(** * Messages of one Kafka topic

    Kafka delivers a message again until it is committed, and always the same
    message at an offset.  Under that contract the rows of [events] are copies
    of messages, and a second [Save] recognises its event. *)

Section Topic.
Context `{GoRange} `{Json} `{MySQL} (midnight : Z → Z) (now : Z) (text : sql_error → string).
Context (s : storage) (topic : gmap Z kafka_Message).
Definition is_canceled (e : sql_error) : bool := bool_decide (e = ErrCanceled).

Definition from_topic (i : input) : Prop :=
  ∀ msg, in_fetch i = Ok msg → topic !! km_Offset msg = Some msg.

#[local] Abbreviation es := (eventStore_IEventStore midnight now text).
#[local] Abbreviation inv := (storage_inv (H1 := es) (H2 := eventStore_NumberedStore midnight now text)).

Inductive topic_step : world conn → world conn → Prop :=
| ts_consume i w : from_topic i → topic_step w (consume_step (H1 := es) is_canceled s i w)
| ts_send t w : topic_step w (sendLoop_tick t w)
| ts_delete w : cleanEvents s = true → topic_step w (deleteLoop_tick (H1 := es) s w)
| ts_other st' w : es_call (H1 := es) (w_store w) st' → topic_step w (with_store st' w).

Lemma topic_step_step w w' : topic_step w w' → storage_step (H1 := es) is_canceled s w w'.
Proof. destruct 1; by constructor. Qed.

Definition row_of (msg : kafka_Message) : event_row :=
  {| er_create_time := datetime3 (km_Time msg); er_payload := km_Value msg |}.

(** Every stored event is a copy of the message at its offset. *)
Definition mirrors (c : conn) : Prop :=
  ∀ off row, events (tables c) !! off = Some row →
    ∃ msg, topic !! off = Some msg ∧ row = row_of msg.

Definition topic_inv (w : world conn) : Prop :=
  mirrors (w_store w) ∧
  match w_pc w with
  | Saving msg e => topic !! km_Offset msg = Some msg ∧ ∃ value, e = event_of_msg msg value
  | Panicked _ => False
  | _ => True
  end.

Lemma mirrors_call c c' : db_ok (tables c) → mirrors c → es_call (H1 := es) c c' → mirrors c'.
Proof.
  intros Hok Hm Hcall off row Hrow. apply Hm.
  assert (Hsub : tables c' = tables c ∨ (∃ uid seq, tables c' = (setReadSQL uid seq (tables c)).2) ∨
    (∃ cutoff, tables c' = (cleanEventsSQL cutoff (tables c)).2)).
  { destruct Hcall as [uid req c|uid days req c r c' Hr|uid seq c|uid days req c|days c]; simpl in *.
    - left. destruct (GetEvents uid req c) eqn:E. by apply GetEvents_tables in E.
    - left. by eapply GetReadStates_tables.
    - unfold SetRead. rewrite tx_bind_ret_snd.
      destruct (withTx_single (setReadSQL uid seq) (λ n, bool_decide (n = 1)%Z) c);
        [by left|right; left; eauto].
    - left. destruct (Stats midnight now uid days req c) eqn:E. by apply Stats_tables in E.
    - destruct (withTx_single (cleanEventsSQL (unix (GetDayBefore midnight now days))) wrap32 c) as [Hd|Hd];
        [left; exact Hd|right; right; eexists; exact Hd]. }
  destruct Hsub as [Heq|[(uid & seq & Heq)|(cut & Heq)]]; rewrite Heq in Hrow; [done| |].
  - unfold setReadSQL in Hrow. destruct (user_events _ !! _); [case_bool_decide|]; done.
  - simpl in Hrow. by apply map_lookup_filter_Some in Hrow as [? _].
Qed.

Lemma mirrors_save e msg value c r c' :
  db_ok (tables c) → mirrors c → topic !! km_Offset msg = Some msg → e = event_of_msg msg value →
  Save e c = (r, c') → mirrors c'.
Proof.
  intros Hok Hm Ht -> Hs off row. apply Save_cases in Hs; [|done].
  destruct Hs as [(_ & -> & _)|[(?&_&_&->&_)|(->&_)]]; [|apply Hm..].
  unfold apply_event. rewrite events_foldl_deliver. simpl.
  intros [[<- <-]|[_ Hrow]]%lookup_insert_Some; [eauto|by apply Hm].
Qed.

Hypothesis no_fault : ∀ i, fault i = None.
Hypothesis commit_not_dup : ∀ i e b, commit_fault i = Some (e, b) → IsDupKeyError e = false.
Hypothesis datetime3_ms : ∀ t, (t mod 1000000 = 0)%Z → datetime3 t = t.
Hypothesis topic_ms : ∀ off msg, topic !! off = Some msg → (km_Time msg mod 1000000 = 0)%Z.

Lemma Save_of_topic_not_dup e msg value c err c' :
  db_ok (tables c) → mirrors c → topic !! km_Offset msg = Some msg → e = event_of_msg msg value →
  Save e c = (Err err, c') → IsDupKeyError err = false.
Proof using no_fault commit_not_dup datetime3_ms topic_ms.
  intros Hok Hm Ht -> Hs. destruct (IsDupKeyError err) eqn:Hd; [|done].
  apply Save_dup in Hs as (row & Hrow & Hcase); [|intros; by rewrite no_fault in *|done..].
  exfalso. destruct Hcase as [Hsame|[i [? Hf]]]; [|by rewrite no_fault in Hf].
  apply Hm in Hrow as (msg' & Ht' & ->). simpl in Ht'. simplify_eq.
  unfold same_event, row_of in Hsame. simpl in Hsame.
  rewrite datetime3_ms in Hsame by (by eapply topic_ms).
  by rewrite !bool_decide_eq_true_2 in Hsame.
Qed.

Lemma retry_topic i w : topic_inv w → topic_inv (retry i w).
Proof.
  intros [Hm Hpc]. destruct (retry_frame i w) as (_&_&_&Hst&Hc). unfold topic_inv. rewrite Hst.
  destruct Hc as [-> | ->]; done.
Qed.

Lemma topic_step_inv w w' :
  inv w → topic_inv w → topic_step w w' → topic_inv w'.
Proof using no_fault commit_not_dup datetime3_ms topic_ms.
  intros Hg Hti. pose proof (g_store _ _ _ _ Hg) as Hok. simpl in Hok. destruct Hti as [Hm Hpc].
  destruct 1 as [i w Hi|t w|w Hcl|st' w Hcall].
  2:{ unfold sendLoop_tick. by destruct (cache_check t (w_cache w)). }
  2:{ split; [|done]. by eapply mirrors_call, esc_Delete. }
  2:{ split; [|done]. by eapply mirrors_call. }
  unfold consume_step. destruct (w_pc w) as [|msg e|msg res|msg| |why] eqn:Hw; [| | | |by split; rewrite ?Hw..].
  - unfold consume_fetch. destruct (in_fetch i) as [msg|[|code]] eqn:Hf.
    + apply Hi in Hf. destruct (decodeKafkaMsg s (in_now i) msg) as [v|]; split; simpl; rewrite ?Hw; eauto.
    + done.
    + apply retry_topic. split; [done|]. by rewrite Hw.
  - destruct Hpc as [Ht [value He]]. unfold consume_save. simpl.
    destruct (Save e (w_store w)) as [[res|err] c'] eqn:Hs.
    + split; [by eapply mirrors_save|]. simpl. by case_bool_decide.
    + assert (mirrors c') by (by eapply mirrors_save).
      destruct (is_canceled err); [done|].
      erewrite Save_of_topic_not_dup by done. apply retry_topic. split; [done|]. simpl. rewrite Hw. eauto.
  - unfold storage_inv in Hg. rewrite Hw in Hg. unfold consume_put.
    destruct (good_put (in_put i) _ _ _ _ _ Hg) as (c' & -> & _). done.
  - unfold consume_commit. destruct (in_commit i) as [[|code]|]; [done| |done].
    apply retry_topic. split; [done|]. by rewrite Hw.
Qed.

Lemma topic_reach_inv c w :
  db_ok (tables c) → mirrors c → rtc topic_step (world_init c) w → topic_inv w.
Proof using no_fault commit_not_dup datetime3_ms topic_ms.
  intros Hok Hm Hr.
  assert (Hgen : ∀ w1 w2, rtc topic_step w1 w2 →
    inv w1 → topic_inv w1 → topic_inv w2).
  { induction 1 as [|w1 w2 w3 Hs _ IH]; [done|]. intros Hg Ht. apply IH.
    - eapply storage_step_inv; [exact Hg|by apply topic_step_step].
    - by eapply topic_step_inv. }
  eapply Hgen; [exact Hr|by apply good_init|]. by split.
Qed.
End Topic.

(** * Pauses between attempts *)

Definition backoff_schedule : list Z :=
  (λ ms, ms * Millisecond)%Z <$>
  [1000; 1500; 2250; 3375; 5062; 7593; 11389; 17083; 25624; 38436; 57654]%Z.

Lemma backoff_schedule_closed : Forall (λ d, backoff d ∈ backoff_schedule) (0%Z :: backoff_schedule).
Proof. apply (bool_decide_unpack _). vm_compute. exact I. Qed.

Lemma backoff_schedule_bounds :
  Forall (λ d, BackoffMinInterval ≤ d < BackoffMaxInterval ∧ d mod Millisecond = 0)%Z backoff_schedule.
Proof. apply (bool_decide_unpack _). vm_compute. exact I. Qed.

Lemma backoff_next d : d ∈ 0%Z :: backoff_schedule → backoff d ∈ backoff_schedule.
Proof. pose proof backoff_schedule_closed as Hall. rewrite Forall_forall in Hall. apply Hall. Qed.

Section Sleep.
Context `{GoRange} `{Json} {S E : Type} `{IEventStore S E}.
Context (canceled : E → bool) (s : storage).

Lemma retry_sleep i (w : world S) : w_sleep (retry i w) = backoff (w_sleep w).
Proof. unfold retry. by destruct (in_done i). Qed.

Lemma consume_step_sleep i (w : world S) :
  w_sleep w ∈ 0%Z :: backoff_schedule → w_sleep (consume_step canceled s i w) ∈ 0%Z :: backoff_schedule.
Proof.
  intros Hin. assert (Hz : 0%Z ∈ 0%Z :: backoff_schedule) by left.
  assert (Hr : ∀ w' : world S, w_sleep w' = w_sleep w → w_sleep (retry i w') ∈ 0%Z :: backoff_schedule).
  { intros w' Hw. right. rewrite retry_sleep, Hw. by apply backoff_next. }
  unfold consume_step. destruct (w_pc w) as [|msg e|msg res|msg| |why]; [| | | |done|done].
  - unfold consume_fetch. destruct (in_fetch i) as [msg|[|code]]; [by destruct (decodeKafkaMsg _ _ _)|done|auto].
  - unfold consume_save. destruct (es_Save e (w_store w)) as [[res|err] st']; [done|].
    destruct (canceled err); [done|]. destruct (es_IsDupKeyError err); [done|]. by apply Hr.
  - unfold consume_put. by destruct (cache_put _ _ _).
  - unfold consume_commit. destruct (in_commit i) as [[|code]|]; [done|auto|done].
Qed.

Lemma storage_reach_sleep st w :
  rtc (storage_step canceled s) (world_init st) w → w_sleep w ∈ 0%Z :: backoff_schedule.
Proof.
  assert (Hgen : ∀ w1 w2, rtc (storage_step canceled s) w1 w2 →
    w_sleep w1 ∈ 0%Z :: backoff_schedule → w_sleep w2 ∈ 0%Z :: backoff_schedule).
  { induction 1 as [|w1 w2 w3 Hs _ IH]; [done|]. intros Hin. apply IH.
    destruct Hs as [i w1|t w1|w1 _|st' w1 _]; [by apply consume_step_sleep| |done..].
    unfold sendLoop_tick. by destruct (cache_check _ _). }
  intros Hr. eapply Hgen; [exact Hr|]. by left.
Qed.
End Sleep.

Lemma ttl_duration_id days :
  (0 ≤ days ≤ 106751)%Z → ttl_duration days = (days * 24 * Hour)%Z.
Proof. intros Hd. unfold ttl_duration, Hour. rewrite (wrap64_id (days * 24)), wrap64_id; unfold in_int64; lia. Qed.

(** * Properties *)

Section Properties.
Context `{GoRange} `{Json} {S E : Type} `{NumberedStore S E}.
Context (canceled : E → bool) (s : storage).

(** C7: heads are pushed in order. In every run of the process, with any
    interleaving of consuming, sending, deleting and calls of the handlers, the
    numbers pushed for a user are strictly increasing and never exceed the
    user's head in the store. *)
Theorem heads_pushed_in_order st w uid :
  ns_ok st → rtc (storage_step canceled s) (world_init st) w →
  StronglySorted Z.lt (pushed_to uid (w_pushed w)) ∧
  Forall (λ q, q ≤ ns_head (w_store w) uid)%Z (pushed_to uid (w_pushed w)).
Proof.
  intros Hok Hr. pose proof (storage_reach_inv canceled s st w Hok Hr) as Hg.
  split; [apply (g_sorted _ _ _ _ Hg)|]. eapply Forall_impl; [apply (g_pushed _ _ _ _ Hg)|]. simpl. lia.
Qed.


(** The consumer panics only on a duplicate-key error of [Save]: the check
    inside [put] that numbers grow can never fail. *)
Theorem put_never_panics st w why :
  ns_ok st → rtc (storage_step canceled s) (world_init st) w → w_pc w = Panicked why →
  ∃ err, es_IsDupKeyError err = true ∧ why = es_Error err.
Proof. intros Hok Hr. apply (g_panic _ _ _ _ (storage_reach_inv canceled s st w Hok Hr)). Qed.

(** C9: a message is committed to Kafka only after its event was saved: the
    action before each commit is a successful [Save] of the event decoded from
    that very message. *)
Theorem commit_after_save st w t1 msg t2 :
  rtc (storage_step canceled s) (world_init st) w → w_trace w = t1 ++ Committed msg :: t2 →
  ∃ t now value res, decodeKafkaMsg s now msg = Some value ∧
    t1 = t ++ [Saved (event_of_msg msg value) res].
Proof.
  intros Hr Ht. destruct (o_trace _ _ (storage_reach_ordered canceled s st w Hr) _ _ _ Ht)
    as (t & e & res & -> & now & value & Hd & ->).
  by exists t, now, value, res.
Qed.

(** The pauses of the consumer. [sleep] is always zero or one of eleven
    values, so the pause before another attempt lies between one second and one
    minute, in whole milliseconds. *)
Theorem sleep_bounds st w :
  rtc (storage_step canceled s) (world_init st) w →
  (w_sleep w = 0 ∨ BackoffMinInterval ≤ w_sleep w < BackoffMaxInterval)%Z ∧
  (BackoffMinInterval ≤ backoff (w_sleep w) < BackoffMaxInterval)%Z ∧
  (backoff (w_sleep w) mod Millisecond = 0)%Z.
Proof.
  intros Hr%storage_reach_sleep. pose proof backoff_schedule_bounds as Hb. rewrite Forall_forall in Hb.
  destruct (Hb _ (backoff_next _ Hr)) as [? ?]. split; [|done].
  apply elem_of_cons in Hr as [->|Hr]; [by left|]. right. by apply (Hb _ Hr).
Qed.
End Properties.

(** The age, in nanoseconds, up to which messages are accepted: without cleaning
    the product with [MaxInt32] days wraps around to about 166 years. *)
Definition max_age (clean : bool) (days : Z) : Z :=
  if clean then (days * 24 * Hour)%Z else 5235207429329846272%Z.

Lemma shouldDiscard_newStorage clean days maxBytes now msg :
  (0 < days ≤ 106751)%Z →
  shouldDiscard (newStorage clean days maxBytes) now msg =
  bool_decide (max_age clean days < now - km_Time msg)%Z.
Proof.
  intros Hd. unfold shouldDiscard, max_age. simpl.
  destruct clean.
  - rewrite ttl_duration_id by lia. rewrite bool_decide_eq_true_2 by lia. simpl.
    apply bool_decide_ext. unfold Since, Hour. lia.
  - change (ttl_duration MaxInt32) with 5235207429329846272%Z. simpl.
    apply bool_decide_ext. unfold Since. lia.
Qed.

Lemma decodeKafkaMsg_newStorage `{Json} clean days maxBytes now msg v :
  (0 < days ≤ 106751)%Z →
  decodeKafkaMsg (newStorage clean days maxBytes) now msg = Some v ↔
  (Z.of_nat (String.length (km_Value msg)) ≤ maxBytes)%Z ∧
  json_Unmarshal (km_Value msg) = Ok v ∧
  (now - km_Time msg ≤ max_age clean days)%Z.
Proof.
  intros Hd. unfold decodeKafkaMsg. rewrite shouldDiscard_newStorage by done. simpl.
  case_bool_decide; [naive_solver lia|]. destruct (json_Unmarshal (km_Value msg)); [|naive_solver].
  unfold max_age. case_bool_decide; naive_solver lia.
Qed.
####
■ **TASK DESCRIPTION**
Search the listing above for the lines with "numbers pushed for" and "(BackoffMinInterval ≤ backoff", then output those lines and all lines between them exactly.

■ **TASK RESPONSE**
    numbers pushed for a user are strictly increasing and never exceed the
    user's head in the store. *)
Theorem heads_pushed_in_order st w uid :
  ns_ok st → rtc (storage_step canceled s) (world_init st) w →
  StronglySorted Z.lt (pushed_to uid (w_pushed w)) ∧
  Forall (λ q, q ≤ ns_head (w_store w) uid)%Z (pushed_to uid (w_pushed w)).
Proof.
  intros Hok Hr. pose proof (storage_reach_inv canceled s st w Hok Hr) as Hg.
  split; [apply (g_sorted _ _ _ _ Hg)|]. eapply Forall_impl; [apply (g_pushed _ _ _ _ Hg)|]. simpl. lia.
Qed.


(** The consumer panics only on a duplicate-key error of [Save]: the check
    inside [put] that numbers grow can never fail. *)
Theorem put_never_panics st w why :
  ns_ok st → rtc (storage_step canceled s) (world_init st) w → w_pc w = Panicked why →
  ∃ err, es_IsDupKeyError err = true ∧ why = es_Error err.
Proof. intros Hok Hr. apply (g_panic _ _ _ _ (storage_reach_inv canceled s st w Hok Hr)). Qed.

(** C9: a message is committed to Kafka only after its event was saved: the
    action before each commit is a successful [Save] of the event decoded from
    that very message. *)
Theorem commit_after_save st w t1 msg t2 :
  rtc (storage_step canceled s) (world_init st) w → w_trace w = t1 ++ Committed msg :: t2 →
  ∃ t now value res, decodeKafkaMsg s now msg = Some value ∧
    t1 = t ++ [Saved (event_of_msg msg value) res].
Proof.
  intros Hr Ht. destruct (o_trace _ _ (storage_reach_ordered canceled s st w Hr) _ _ _ Ht)
    as (t & e & res & -> & now & value & Hd & ->).
  by exists t, now, value, res.
Qed.

(** The pauses of the consumer. [sleep] is always zero or one of eleven
    values, so the pause before another attempt lies between one second and one
    minute, in whole milliseconds. *)
Theorem sleep_bounds st w :
  rtc (storage_step canceled s) (world_init st) w →
  (w_sleep w = 0 ∨ BackoffMinInterval ≤ w_sleep w < BackoffMaxInterval)%Z ∧
  (BackoffMinInterval ≤ backoff (w_sleep w) < BackoffMaxInterval)%Z ∧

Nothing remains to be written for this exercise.